CD134 (OX40) is expressed on activated CD4(+) donor T cells in allogeneic stem cell transplant recipients with acute graft-versus-host disease. The data presented here reveal that differential expression of CD25 by CD4(+) CD134(+) T cells allows separation of these activated cells into 2 phenotypically and functionally distinct alloreactive T-cell subsets. These subsets exhibit distinct tissue associations, with CD4(+) CD134(+) CD25(-) T cells preferentially found in lymphoid tissues and CD4(+) CD134(+) CD25(+) T cells located in lymphoid tissues and inflamed extralymphoid tissues. The CD25(-) T-cell subset exhibited potent proliferative responses to both concanavalin A and allogeneic host leukocytes. By contrast, the CD25(+) T-cell subset proliferated minimally in response to either treatment and inhibited alloantigen-induced proliferation of the CD25(-) subset.
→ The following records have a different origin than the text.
(** C32: For any two well-formed directory trees in which an inode number of a device
    identifies a file, ChangesDirs with the collector of Linux, which leaves out what
    has the same inode on both sides, returns the same changes, up to their order, as
    with the complete collector of the other systems; when it does not return, it
    reports the error of a call of the operating system. *)
Theorem pruned_walk_same_changes fails old new oldDir tmp :
  ftree_wf old → ftree_wf new → inodes_identify (Some old) (Some new) →
  (oldDir = Some old ∨ oldDir = None ∧ tmp = inr old) →
  ∃ l, ChangesDirs (collectFileInfoForChanges_other (λ _, None)) new oldDir tmp = Ok l ∧
    match ChangesDirs (collectFileInfoForChanges fails) new oldDir tmp with
    | Ok l' => l' ≡ₚ l
    | Err e => ∃ op, fails op = Some e
    | _ => False
    end.
Proof.
  intros Hwf1 Hwf2 Hid Hdir.
  assert (∀ c, ChangesDirs c new oldDir tmp = ChangesDirs c new (Some old) tmp) as Hc
    by (by intros c; destruct Hdir as [->|[-> ->]]).
  rewrite !Hc. unfold ChangesDirs, collectFileInfoForChanges_other.
  pose proof (collectFileInfo_spec (λ _, None) false old Hwf1) as H1.
  destruct (collectFileInfo _ false old) as [r1|e|m|]; [|by destruct H1|done|done].
  pose proof (collectFileInfo_spec (λ _, None) true new Hwf2) as H2.
  destruct (collectFileInfo _ true new) as [r2|e|m|]; [|by destruct H2|done|done].
  destruct H1 as [Hn1 Ha1], H2 as [Hn2 Ha2]. eexists. split; [done|].
  pose proof (collect_linux_spec fails old new Hwf1 Hwf2) as Hl.
  destruct (collectFileInfoForChanges fails old new) as [[s1 s2]|e|m|]; try done.
  destruct (Hl false) as [Ns1 As1], (Hl true) as [Ns2 As2]. simpl in Ns1, As1, Ns2, As2.
  set (K := keep (Some old) (Some new)) in *.
  assert (∀ q r, K q = false → K (q ++ r) = false) as HK by (intros; by apply keep_app).
  assert (∀ q, K q = false → full old q = full new q) as Hsame.
  { intros [|n q] Hk; [done|]. by apply (keep_same (Some old) (Some new)). }
  destruct (Changes_exact s2 s1) as [Hes Hss]; [by eapply (collected_wf new)|by eapply (collected_wf old)|].
  destruct (Changes_exact r2 r1) as [Her Hsr];
    [by apply (collected_wf new _ (λ _, true))|by apply (collected_wf old _ (λ _, true))|].
  apply NoDup_Permutation; [by apply may_follow_NoDup..|]. intros [p k].
  rewrite Hes, Her, !reported_attr.
  rewrite (attr_reported_ext _ _ _ _ _ _ As1 As2), (attr_reported_ext _ _ _ _ _ _ Ha1 Ha2).
  by apply cut_reported.
Qed.

(** On trees that share a file. *)
Definition demo_leaf (ino size : Z) : ftree :=
  mkFile (demo_stat (S_IFREG + 420) size 1) 1 ino [] [].
Definition demo_top (ino : Z) (es : list (string * ftree)) : ftree :=
  mkFile (demo_stat (S_IFDIR + 493) 4096 7) 1 ino [] es.
Definition demo_old_dir : ftree := demo_top 10 [("a", demo_leaf 2 5); ("b", demo_leaf 3 6)].
Definition demo_new_dir : ftree := demo_top 11 [("b", demo_leaf 4 7); ("a", demo_leaf 2 5)].

Lemma demo_leaf_wf ino size : ftree_wf (demo_leaf ino size).
Proof. constructor; [constructor|done|]. by intros ? ? ?%not_elem_of_nil. Qed.

Lemma demo_top_wf ino n1 c1 n2 c2 :
  n1 ≠ n2 → ftree_wf c1 → ftree_wf c2 → ftree_wf (demo_top ino [(n1, c1); (n2, c2)]).
Proof.
  intros Hn H1 H2. constructor; [|done|].
  - cbn. constructor; [by rewrite list_elem_of_singleton|]. apply NoDup_singleton.
  - cbn. intros n c [[= -> ->]|[= -> ->]%list_elem_of_singleton]%elem_of_cons; done.
Qed.

Lemma flook_leaf ino size q d :
  flook (Some (demo_leaf ino size)) q = Some d → f_entries d = [].
Proof. destruct q as [|n q]; [by intros [= <-]|]. cbn [flook]. change (sub _ n) with (@None ftree). by rewrite flook_None. Qed.

Lemma demo_inodes : inodes_identify (Some demo_old_dir) (Some demo_new_dir).
Proof.
  intros q n d1 d2 c1 c2 H1 H2 _ E1 E2 Hi. destruct q as [|m q].
  - injection H1 as <-. injection H2 as <-. simpl in E1, E2. repeat case_decide; by simplify_eq.
  - exfalso. cbn [flook] in H1. unfold sub in H1. simpl in H1.
    assert (f_entries d1 = []) as E; [|by rewrite E in E1].
    repeat case_decide; [by eapply flook_leaf..|]. by rewrite flook_None in H1.
Qed.

Example pruned_walk_same_changes_witness :
  ∃ l, ChangesDirs (collectFileInfoForChanges_other (λ _, None)) demo_new_dir (Some demo_old_dir) (inl "")
       = Ok l ∧
    match ChangesDirs (collectFileInfoForChanges (λ _, None)) demo_new_dir (Some demo_old_dir) (inl "") with
    | Ok l' => l' ≡ₚ l
    | Err e => ∃ op : syscall_op, None = Some e
    | _ => False
    end.
Proof.
  apply (pruned_walk_same_changes (λ _, None) demo_old_dir demo_new_dir (Some demo_old_dir) (inl "")).
  - apply demo_top_wf; [done|apply demo_leaf_wf..].
  - apply demo_top_wf; [done|apply demo_leaf_wf..].
  - exact demo_inodes.
  - by left.
Defined.

(** The two collectors on these trees: the shared file is left out. *)
Example demo_collectors :
  ChangesDirs (collectFileInfoForChanges (λ _, None)) demo_new_dir (Some demo_old_dir) (inl "")
    = Ok [mkChange ["b"] ChangeModify] ∧
  collectFileInfoForChanges (λ _, None) demo_old_dir demo_new_dir
    = Ok (mkInfo nil_stat [] [("b", mkInfo (demo_stat (S_IFREG + 420) 6 1) [] [])],
          mkInfo nil_stat [] [("b", mkInfo (demo_stat (S_IFREG + 420) 7 1) [] [])]).
Proof. split; vm_compute; reflexivity. Qed.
Proliferative unresponsiveness associated with the CD25(+) T-cell subset did not extend to cytokine secretion. When stimulated with alloantigen, both CD4(+) CD134(+) T-cell subsets responded by secreting interferon-gamma and interleukin (IL)-10, and neither T-cell subset produced detectable levels of IL-2 or IL-4. Three-day treatment of the CD25(+) T-cell subset with IL-2 restored the proliferative responsiveness of these cells to host alloantigens, suggesting that the proliferative unresponsiveness associated with this T-cell subset reflected a requirement for IL-2. The preferential tissue associations and distinct functional properties associated with these separable alloreactive CD4(+) CD134(+) T-cell subsets suggest that they participate differentially in clinical graft-versus-host disease.